Lemma registered_listening sig task sgs s :
  registered_listeners (listening sig task sgs) s
  = if decide (sig = Some s)
    then (fun ls => ls ++ [task]) <$> registered_listeners sgs s
    else registered_listeners sgs s.
Proof.
  unfold registered_listeners, listening. destruct sig as [s0|].
  - destruct (decide (Some s0 = Some s)) as [[= ->]|Hne].
    + rewrite list_lookup_alter_eq. destruct (sgs !! s); reflexivity.
    + rewrite list_lookup_alter_ne by congruence. reflexivity.
  - destruct (decide (None = Some s)); [discriminate|reflexivity].
Qed.

Lemma wf_enter w w' this handler sig :
  well_formed w -> this < length (heap w) -> known_signal sig w = true ->
  tasks w' = tasks w ++ [mkTask handler sig false false] ->
  heap w' = alter (fun lk => with_queue (queue lk ++ [length (tasks w)]) lk) this (heap w) ->
  signals w' = listening sig (length (tasks w)) (signals w) ->
  collection w' = collection w -> running w' = running w -> trace w' = trace w ->
  well_formed w'.
Proof.
  intros [H1 H2 H3 H4 H5 H6] Hthis Hsig Ht Hh Hs Hc Hr Htr.
  apply lookup_lt_is_Some_2 in Hthis as [lk Hlk].
  assert (Hlen : length (tasks w') = S (length (tasks w))).
  { rewrite Ht, length_app. cbn. lia. }
  assert (Hfresh : forall s, ~ listens_in (tasks w) s (length (tasks w))).
  { intros s (tk & Htk & _). apply lookup_lt_Some in Htk. lia. }
  unfold well_formed. constructor; unfold collection_ok; rewrite ?Hh, ?Hs, ?Hc, ?Hr, ?Htr, ?Hlen.
  - apply queues_ok_alter; [|apply (queues_ok_mono _ (length (tasks w))); [lia|exact H1]].
    intros lk0 _ Hall. cbn. apply Forall_app. split; [exact Hall|].
    apply Forall_singleton. lia.
  - rewrite length_alter. exact H2.
  - intros s ls. rewrite registered_listening, Ht.
    destruct (decide (sig = Some s)) as [->|Hne].
    + destruct (registered_listeners (signals w) s) as [ls0|] eqn:Hls0; [|discriminate].
      cbn. intros [= <-]. destruct (H3 s ls0 Hls0) as [Hnd Hall]. split.
      * apply NoDup_app. split; [exact Hnd|]. split; [|apply NoDup_singleton].
        intros t Hin. rewrite list_elem_of_singleton. intros ->.
        rewrite Forall_forall in Hall. exact (Hfresh s (Hall _ Hin)).
      * apply Forall_app. split.
        -- eapply Forall_impl; [exact Hall|]. intros t. apply listens_in_app.
        -- apply Forall_singleton. exists (mkTask handler (Some s) false false).
           split; [|reflexivity].
           apply (list_lookup_middle (tasks w) [] _ (length (tasks w))). reflexivity.
    + intros Hls. destruct (H3 s ls Hls) as [Hnd Hall]. split; [exact Hnd|].
      eapply Forall_impl; [exact Hall|]. intros t. apply listens_in_app.
  - apply (events_ok_mono (length (tasks w))); [lia|exact H4].
  - apply (calls_ok_mono (length (tasks w))); [lia|exact H5].
  - intros t tk. rewrite Ht. intros Htk He.
    apply lookup_app_Some in Htk as [Htk|[Hge Htk]].
    + destruct (H6 t tk Htk He) as ((l0 & lk0 & Hl0 & Hin0) & H7 & H8 & H9).
      split; [|split; [exact H7|split; [exact H8|]]].
      * apply (queue_kept_alter _ this (heap w)) with (l := l0) (lk := lk0); try assumption.
        intros lk1 t1 Hin1. cbn. apply elem_of_app. left. exact Hin1.
      * intros Hrej s Hsg. destruct (H9 Hrej s Hsg) as [(ls & Hls & Hin) Hset].
        split; [|exact Hset]. rewrite registered_listening, Hls.
        destruct (decide (sig = Some s)); cbn; eexists; (split; [reflexivity|]);
          [apply elem_of_app; left; exact Hin|exact Hin].
    + destruct (t - length (tasks w)) eqn:Hd; cbn in Htk; [|discriminate].
      injection Htk as <-. assert (t = length (tasks w)) as -> by lia.
      destruct (fresh_task_events _ _ (length (tasks w)) H4 (le_n _)) as [Hruns Hset].
      split; [|split; [exact Hruns|split; [apply (fresh_task_calls _ _ _ H5 (le_n _))|]]].
      * exists this. rewrite list_lookup_alter_eq, Hlk. eexists. split; [reflexivity|].
        cbn. apply elem_of_app. right. left.
      * intros _ s. cbn. intros ->. split; [|exact Hset].
        destruct (known_signal_lookup _ _ s Hsig eq_refl) as [sg Hsg].
        rewrite registered_listening. rewrite decide_True by reflexivity.
        unfold registered_listeners. rewrite Hsg. cbn. eexists. split; [reflexivity|].
        apply elem_of_app. right. left.
Qed.

Lemma enter_wf this handler sig w :
  well_formed w -> this < length (heap w) -> known_signal sig w = true ->
  well_formed (exec (enter this handler sig) w).
Proof.
  intros Hwf Hthis Hsig.
  assert (HW : well_formed (entered_world this handler sig w)).
  { apply (wf_enter w _ this handler sig); try assumption; reflexivity. }
  pose proof (wf_lock_flag _ (with_trying true) this (fun lk => eq_refl) HW) as HW'.
  unfold exec, enter. prims. flat. destruct sig as [s|]; flat.
  - destruct (known_signal_lookup _ _ s Hsig eq_refl) as [sg ->]. flat.
    wf_peel. revert HW'. apply wf_same; reflexivity.
  - match goal with |- well_formed (set_trace (_ ++ [?ev]) ?W) => apply (wf_log W ev) end.
    + cbn. rewrite length_app. cbn. lia.
    + intros t tk Htk He. split; [reflexivity|]. cbn [settles]. intros Heq.
      apply Nat.eqb_eq in Heq. subst t. flat.
      rewrite (list_lookup_middle (tasks w) [] _ (length (tasks w))) in Htk by reflexivity.
      injection Htk as <-. right. reflexivity.
    + revert HW'. apply wf_same; reflexivity.
Qed.

(** *** Promise reactions, timers, messages *)

Lemma log_wf_after E ev :
  match about ev with
  | Some (OfTask t) => t ∈ E
  | _ => True
  end ->
  preserves (well_formed_after E) (log ev).
Proof.
  intros Hev w [Hwf HE]. unfold exec, log. flat.
  split; [|entered_peel; exact HE].
  destruct (about ev) as [[t|n]|] eqn:Hab.
  - rewrite Forall_forall in HE. specialize (HE t Hev).
    apply wf_log; [|apply (quiet_entered w t ev HE Hab)|exact Hwf].
    unfold event_ok. rewrite Hab. exact (entered_exists _ _ HE).
  - apply wf_log; [unfold event_ok; rewrite Hab; exact Logic.I| |exact Hwf].
    apply quiet_other. intros t.
    destruct ev as [| | |p ? ?|p ?|p ?|]; cbn in Hab; try discriminate;
      injection Hab as ->; split; reflexivity.
  - apply wf_log; [unfold event_ok; rewrite Hab; exact Logic.I| |exact Hwf].
    apply quiet_other. intros t.
    destruct ev as [| | |p ? ?|p ?|p ?|]; cbn in Hab; try discriminate; split; reflexivity.
Qed.

Lemma settle_wf_after E p :
  (forall t, p = OfTask t -> t ∈ E) ->
  (forall v, preserves (well_formed_after E) (resolve p v)) /\
  (forall x, preserves (well_formed_after E) (reject p x)).
Proof.
  intros Hp. split; intros ?; apply log_wf_after; cbn; destruct p; auto.
Qed.

Lemma callback_wf_after E c :
  preserves (well_formed_after E) c -> preserves (well_formed_after E) (callback c).
Proof. apply preserves_callback. intros x. apply log_wf_after. exact Logic.I. Qed.

Lemma react_wf_after E r st :
  (forall t, settled_promise r = OfTask t -> t ∈ E) ->
  preserves (well_formed_after E) (react r st).
Proof.
  intros Hp. destruct (settle_wf_after E _ Hp) as [Hres Hrej].
  destruct r as [this p|p], st as [v|x]; cbn [react settled_promise] in *.
  - apply preserves_try_catch.
    + apply preserves_bind; [apply leave_wf|]. intros _. apply Hres.
    + intros err. apply preserves_bind; [apply leave_wf|]. intros _. apply Hrej.
  - apply preserves_bind; [apply leave_wf|]. intros _. apply Hrej.
  - apply Hres.
  - apply Hrej.
Qed.

(** The task a running call works for was dequeued. *)
Lemma running_task_entered w c t :
  well_formed w -> c ∈ running w -> settled_promise (call_reactions c) = OfTask t ->
  entered_in w t.
Proof.
  intros Hwf Hc Hp.
  pose proof (wf_calls _ _ Hwf) as Hcalls. rewrite Forall_forall in Hcalls.
  specialize (Hcalls c Hc). unfold call_ok in Hcalls. rewrite Hp in Hcalls. cbn in Hcalls.
  apply lookup_lt_is_Some_2 in Hcalls as [tk Htk].
  exists tk. split; [exact Htk|]. destruct (entered tk) eqn:He; [reflexivity|].
  destruct (wf_tasks _ _ Hwf t tk Htk He) as (_ & _ & Hr & _).
  exfalso. exact (Hr c Hc Hp).
Qed.
(** * gator: a templating delegator CNI meta plugin

    A shallow embedding of the configuration-synthesis pipeline and of the
    delegation contract of [gator].

    The sources hold three listings of [main.go].  The latest one stands at
    the end of [src/README.md] (from its line 278): it has the skip list and
    the functions [parseConf], [generateDownstream], [delegate],
    [getPluginPath], [handleError] and [main], and it is the one that
    [src/main_test.go] exercises.  It is embedded at the top level of this
    file.  The listing in [src/main.go] is an earlier state, with [prepare]
    in place of [parseConf] and [generateDownstream]; it is embedded in the
    module [MainGo].  The oldest listing ([src/README.md], lines 137 to 277)
    does everything in [main]; it is embedded in the module [FirstListing].

    Library code that the program calls ([encoding/json], [html/template],
    [evanphx/json-patch], [os], [os/exec], [path/filepath]) is not part of the
    repository.  It is modelled here as far as the program depends on it; each
    such definition says which library function it stands for.  Two limits of
    these models: the bytes that [json.Marshal] writes are modelled up to the
    document they denote (one compact text per document, keys sorted), and a
    template engine is a parameter of the program, of which [text_engine] is
    the fragment used in examples. *)

From Stdlib Require Import String Ascii List Bool Arith NArith ZArith Lia OrderedTypeEx
  DecimalString.
Import ListNotations.

Local Open Scope list_scope.
Local Open Scope string_scope.

(** ** Byte strings *)

(** Go's [[]byte] and [string] values are both sequences of bytes. *)
Definition bytes := string.

Fixpoint string_forallb (p : ascii -> bool) (s : string) : bool :=
  match s with
  | EmptyString => true
  | String c s' => p c && string_forallb p s'
  end.

Definition N_between (lo hi n : N) : bool := ((lo <=? n) && (n <=? hi))%N.

(** JSON text is written in this file with an apostrophe wherever the text
    has a double quote: [js] puts the double quotes back. *)
Fixpoint js (s : string) : string :=
  match s with
  | EmptyString => EmptyString
  | String c s' => String (if (N_of_ascii c =? 39)%N then ascii_of_N 34 else c) (js s')
  end.

(** ** JSON documents *)

(** A JSON document as a tree.  Numbers keep their literal text, as
    [json.RawMessage] does.  The members of an object are in document order,
    duplicates included; [canon] below gives the map that Go builds from
    them. *)
#[local] Unset Elimination Schemes.
Inductive json : Type :=
| JNull
| JBool (b : bool)
| JNum (lit : string)
| JStr (s : string)
| JArr (xs : list json)
| JObj (ms : list (string * json)).
#[local] Set Elimination Schemes.

(** Induction over documents, with the hypothesis available for every
    element of an array and every member value of an object. *)
Section JsonInduction.
Variable P : json -> Prop.
Hypothesis Hnull : P JNull.
Hypothesis Hbool : forall b, P (JBool b).
Hypothesis Hnum : forall lit, P (JNum lit).
Hypothesis Hstr : forall s, P (JStr s).
Hypothesis Harr : forall xs, Forall P xs -> P (JArr xs).
Hypothesis Hobj : forall ms, Forall (fun kv => P (snd kv)) ms -> P (JObj ms).

Fixpoint json_induction (v : json) : P v :=
  match v with
  | JNull => Hnull
  | JBool b => Hbool b
  | JNum lit => Hnum lit
  | JStr s => Hstr s
  | JArr xs =>
      Harr xs
        ((fix elems (l : list json) : Forall P l :=
            match l with
            | [] => Forall_nil P
            | x :: l' => Forall_cons x (json_induction x) (elems l')
            end) xs)
  | JObj ms =>
      Hobj ms
        ((fix members (l : list (string * json)) : Forall (fun kv => P (snd kv)) l :=
            match l with
            | [] => Forall_nil _
            | kv :: l' => Forall_cons kv (json_induction (snd kv)) (members l')
            end) ms)
  end.
End JsonInduction.

(** *** Lexical elements *)

Definition is_ws (c : ascii) : bool :=
  let n := N_of_ascii c in
  ((n =? 32) || (n =? 9) || (n =? 10) || (n =? 13))%N.

Fixpoint skip_ws (s : string) : string :=
  match s with
  | String c s' => if is_ws c then skip_ws s' else s
  | EmptyString => s
  end.

Definition is_digit (c : ascii) : bool := N_between 48 57 (N_of_ascii c).

(** Characters that can occur in a number literal: digits, sign, point,
    exponent mark. *)
Definition is_numchar (c : ascii) : bool :=
  let n := N_of_ascii c in
  (is_digit c || (n =? 45) || (n =? 43) || (n =? 46) || (n =? 101) || (n =? 69))%N.

Fixpoint span_num (s : string) : string * string :=
  match s with
  | String c s' =>
      if is_numchar c
      then (let (a, b) := span_num s' in (String c a, b))
      else (EmptyString, s)
  | EmptyString => (EmptyString, EmptyString)
  end.

Fixpoint drop_digits (s : string) : string :=
  match s with
  | String c s' => if is_digit c then drop_digits s' else s
  | EmptyString => s
  end.

(** One digit at least, then the rest. *)
Definition digits1 (s : string) : option string :=
  match s with
  | String c s' => if is_digit c then Some (drop_digits s') else None
  | EmptyString => None
  end.

Definition number_exp (s : string) : bool :=
  match s with
  | EmptyString => true
  | String c s' =>
      if ((N_of_ascii c =? 101) || (N_of_ascii c =? 69))%N then
        let s'' := match s' with
                   | String g t =>
                       if ((N_of_ascii g =? 43) || (N_of_ascii g =? 45))%N then t else s'
                   | EmptyString => s'
                   end in
        match digits1 s'' with
        | Some EmptyString => true
        | _ => false
        end
      else false
  end.

Definition number_frac (s : string) : bool :=
  match s with
  | String c s' =>
      if (N_of_ascii c =? 46)%N then
        match digits1 s' with
        | Some r => number_exp r
        | None => false
        end
      else number_exp s
  | EmptyString => true
  end.

(** The number grammar of RFC 8259: an optional minus sign; an integer part
    that is either a single zero or a non-zero digit followed by digits; an
    optional fraction (a point and one digit at least); an optional exponent
    (e or E, an optional sign, one digit at least). *)
Definition is_number (s : string) : bool :=
  let s1 := match s with
            | String c s' => if (N_of_ascii c =? 45)%N then s' else s
            | EmptyString => s
            end in
  match s1 with
  | String d r =>
      if (N_of_ascii d =? 48)%N then number_frac r
      else if is_digit d then number_frac (drop_digits r)
      else false
  | EmptyString => false
  end.

Definition hex_val (c : ascii) : option N :=
  let n := N_of_ascii c in
  if N_between 48 57 n then Some (n - 48)%N
  else if N_between 97 102 n then Some (n - 87)%N
  else if N_between 65 70 n then Some (n - 55)%N
  else None.

Definition hex4 (a b c d : ascii) : option N :=
  match hex_val a, hex_val b, hex_val c, hex_val d with
  | Some x, Some y, Some z, Some w => Some (((x * 16 + y) * 16 + z) * 16 + w)%N
  | _, _, _, _ => None
  end.

Definition chr (n : N) : string := String (ascii_of_N n) EmptyString.

(** UTF-8 encoding of a code point, as [utf8.EncodeRune]. *)
Definition utf8_encode (cp : N) : string :=
  (if cp <? 128 then chr cp
   else if cp <? 2048 then chr (192 + cp / 64) ++ chr (128 + cp mod 64)
   else if cp <? 65536 then
     chr (224 + cp / 4096) ++ chr (128 + (cp / 64) mod 64) ++ chr (128 + cp mod 64)
   else
     chr (240 + cp / 262144) ++ chr (128 + (cp / 4096) mod 64)
       ++ chr (128 + (cp / 64) mod 64) ++ chr (128 + cp mod 64))%N.

Definition replacement_char : N := 65533.

Definition is_high_surrogate (u : N) : bool := N_between 55296 56319 u.
Definition is_low_surrogate (u : N) : bool := N_between 56320 57343 u.

Definition unescape (e : ascii) : option ascii :=
  let n := N_of_ascii e in
  (if (n =? 34) || (n =? 92) || (n =? 47) then Some e
   else if n =? 98 then Some (ascii_of_N 8)
   else if n =? 102 then Some (ascii_of_N 12)
   else if n =? 110 then Some (ascii_of_N 10)
   else if n =? 114 then Some (ascii_of_N 13)
   else if n =? 116 then Some (ascii_of_N 9)
   else None)%N.

Definition prepend (p : string) (r : option (string * string)) : option (string * string) :=
  match r with
  | Some (s, rest) => Some (p ++ s, rest)
  | None => None
  end.

(** The body of a string literal, after its opening quote: the decoded
    string and what follows the closing quote.  Escapes are those of RFC 8259;
    a [\u] escape is decoded to UTF-8, a surrogate that is not part of a
    pair to U+FFFD (as the [unquote] function of [encoding/json] does). *)
Fixpoint parse_chars (s : string) : option (string * string) :=
  match s with
  | EmptyString => None
  | String c s1 =>
      if (N_of_ascii c =? 34)%N then Some (EmptyString, s1)
      else if (N_of_ascii c =? 92)%N then
        match s1 with
        | EmptyString => None
        | String e s2 =>
            if (N_of_ascii e =? 117)%N then
              match s2 with
              | String h1 (String h2 (String h3 (String h4 s3))) =>
                  match hex4 h1 h2 h3 h4 with
                  | None => None
                  | Some u =>
                      if is_high_surrogate u then
                        match s3 with
                        | String b1 (String b2 (String l1 (String l2 (String l3 (String l4 s4))))) =>
                            match (if (N_of_ascii b1 =? 92)%N && (N_of_ascii b2 =? 117)%N
                                   then hex4 l1 l2 l3 l4 else None) with
                            | Some lo =>
                                if is_low_surrogate lo
                                then prepend
                                       (utf8_encode (65536 + (u - 55296) * 1024 + (lo - 56320))%N)
                                       (parse_chars s4)
                                else prepend (utf8_encode replacement_char) (parse_chars s3)
                            | None => prepend (utf8_encode replacement_char) (parse_chars s3)
                            end
                        | _ => prepend (utf8_encode replacement_char) (parse_chars s3)
                        end
                      else if is_low_surrogate u
                      then prepend (utf8_encode replacement_char) (parse_chars s3)
                      else prepend (utf8_encode u) (parse_chars s3)
                  end
              | _ => None
              end
            else
              match unescape e with
              | Some c' => prepend (String c' EmptyString) (parse_chars s2)
              | None => None
              end
        end
      else if (N_of_ascii c <? 32)%N then None
      else prepend (String c EmptyString) (parse_chars s1)
  end.

Fixpoint strip_prefix (p s : string) : option string :=
  match p with
  | EmptyString => Some s
  | String a p' =>
      match s with
      | String b s' => if Ascii.eqb a b then strip_prefix p' s' else None
      | EmptyString => None
      end
  end.

Definition expect (lit : string) (v : json) (s : string) : option (json * string) :=
  match strip_prefix lit s with
  | Some rest => Some (v, rest)
  | None => None
  end.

Aim of the exercise: Working from the entries above, filter out every line that lacks "decoded" and copy what remains.

Output for this task:
(** The body of a string literal, after its opening quote: the decoded
    a [\u] escape is decoded to UTF-8, a surrogate that is not part of a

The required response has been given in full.